A Liberal Arts Seminar for Lawyers

My sabbatical leave at Grinnell College in 1982 prompted me to think about ways to provide intellectual stimulation and enrichment for practicing lawyers. This reflection resulted in my organizing “Renewing Fealty to the Law: A Liberal Arts Seminar for Lawyers” at the College in June 1984.[1]

My invitation to the Seminar stated, “Have you ever been bored while sitting in a large hotel banquet room listening to a continuing legal education lecturer? Have you ever regretted your inability to find or make time to read some general books about the law? Have you ever wondered about the significance of what we do for a living? Have you ever longed for the opportunity to take time out of the hurly-burly of practice to meet with other lawyers and discuss some of the broader issues of law and the practice?”

If the recipient had ever said “yes” to any of these questions, I urged them to come to the seminar. Twenty-six lawyers did and joined  the five seminar leaders for a weekend at the College.

Frank Coffin

The keynote speaker was the Honorable Frank M. Coffin, Judge of the U.S. Court of Appeals for the First Circuit in New England.[2] I had met him in the Fall of 1982 when we were both on the Visiting Committee for the University of Chicago Law School. I had mentioned to him that I had used his book, The Ways of a Judge, in the undergraduate course I had taught at Grinnell earlier that year. The ensuing conversation revealed that we both firmly believed that there was a profound need for lawyers and judges to read, think, and talk about broader issues involving law and the profession.

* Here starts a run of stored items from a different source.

(* ===== verification/SftpSafe.v ===== *)
(** * SFTP: a client and any server

    The operations of the client keep the session well formed and access only what they
    own whatever the server sends, with any sizes refused by [malloc]; what they return
    can be used in the next call. *)

From stdpp Require Import gmap.
From S2P Require Import Prelude SshString Buffer Bignum BufferPack Token Session Packet Kex Channel.
From S2P Require Import Sftp SftpClient SftpFrame SftpDispatch SftpAttr.

Section Safe.
Context `{Allocator} `{BignumLib} {Ch : Type} `{ChannelStream Ch}.
#[local] Abbreviation sftp := (sftp_session Ch).
Implicit Type s : sftp.

(** ** The invariant of a session *)

Record sftp_wf s : Prop := {
  sw_ok : ch_ok (channel s);
  sw_packet : has_packet s;
  sw_queue : queue_wf s;
  sw_id : 0 <= id_counter s < 2 ^ 32
}.

(** The session after some calls: still well formed, of the same protocol, with no more to read. *)
Record evolves s s' : Prop := {
  ev_wf : sftp_wf s';
  ev_version : version s' = version s;
  ev_openssh : chan_openssh (channel s') = chan_openssh (channel s);
  ev_handles : handles s' = handles s;
  ev_ext : ext s' = ext s;
  ev_patience : (patience s' <= patience s)%nat
}.

Lemma evolves_refl s : sftp_wf s -> evolves s s.
Proof. by constructor. Qed.
Lemma evolves_trans s1 s2 s3 : evolves s1 s2 -> evolves s2 s3 -> evolves s1 s3.
Proof. intros [] []. constructor; (congruence || lia || done). Qed.

Lemma evolves_error e s : sftp_wf s -> evolves s (sftp_set_error e s).
Proof. intros [? (p & ? & ?) ? ?]. constructor; [|done..]. constructor; (done || by exists p). Qed.

Lemma evolves_new_id s : sftp_wf s -> evolves s (sftp_get_new_id s).2.
Proof.
  intros [? (p & ? & ?) ? ?]. constructor; [|done..]. constructor; [done|by exists p|done|]. cbn. apply u32_range.
Qed.

Lemma evolves_wrote d s s' : sftp_wf s -> wrote d s s' -> evolves s s'.
Proof.
  intros [? (p & ? & ?) Hq ?] [[] Hqe Hp ? Hi ? Hl]. constructor; try done.
  - constructor; [done|by exists p; rewrite Hp|unfold queue_wf; by rewrite Hqe|congruence].
  - unfold patience. by rewrite Hi, Hl.
Qed.

Lemma evolves_received d s s' : sftp_wf s -> received d s s' -> queue_wf s' -> evolves s s'.
Proof.
  intros [] Hr Hq. pose proof (received_patience _ _ _ Hr). destruct Hr as [[] ? ? ? ? ?]. constructor; try done; [|lia].
  constructor; (done || congruence).
Qed.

For the seminar I prepared a collection of Judge Coffin’s unpublished speeches that I entitled “Lawyers and Judges–The Essential Humanists in a Technological Society.” My Introduction to this booklet said that his speeches “recount the observations of a sensitive, profound individual caught in the demands of an increasingly technical, more business-like profession.” The speeches were organized into sections about constitutional law, lawyering and judging. The booklet also contained bibliographies of his judicial opinions, books and articles and reviews of his book, The Ways of a Judge.

Judge Coffin’s speech at the Grinnell seminar, Finding Serenity in the Practice of Law, defined “serenity” as “an inner calm built of three components: (1) regaining a sense of control of work and life style; (2) repositioning the individual at the center of the stage, whether we focus on the lawyer or the client; and (3) restoring a sense of framework, of perspective, of being aware of where we have come from, who we are, how to carry on a noble tradition.”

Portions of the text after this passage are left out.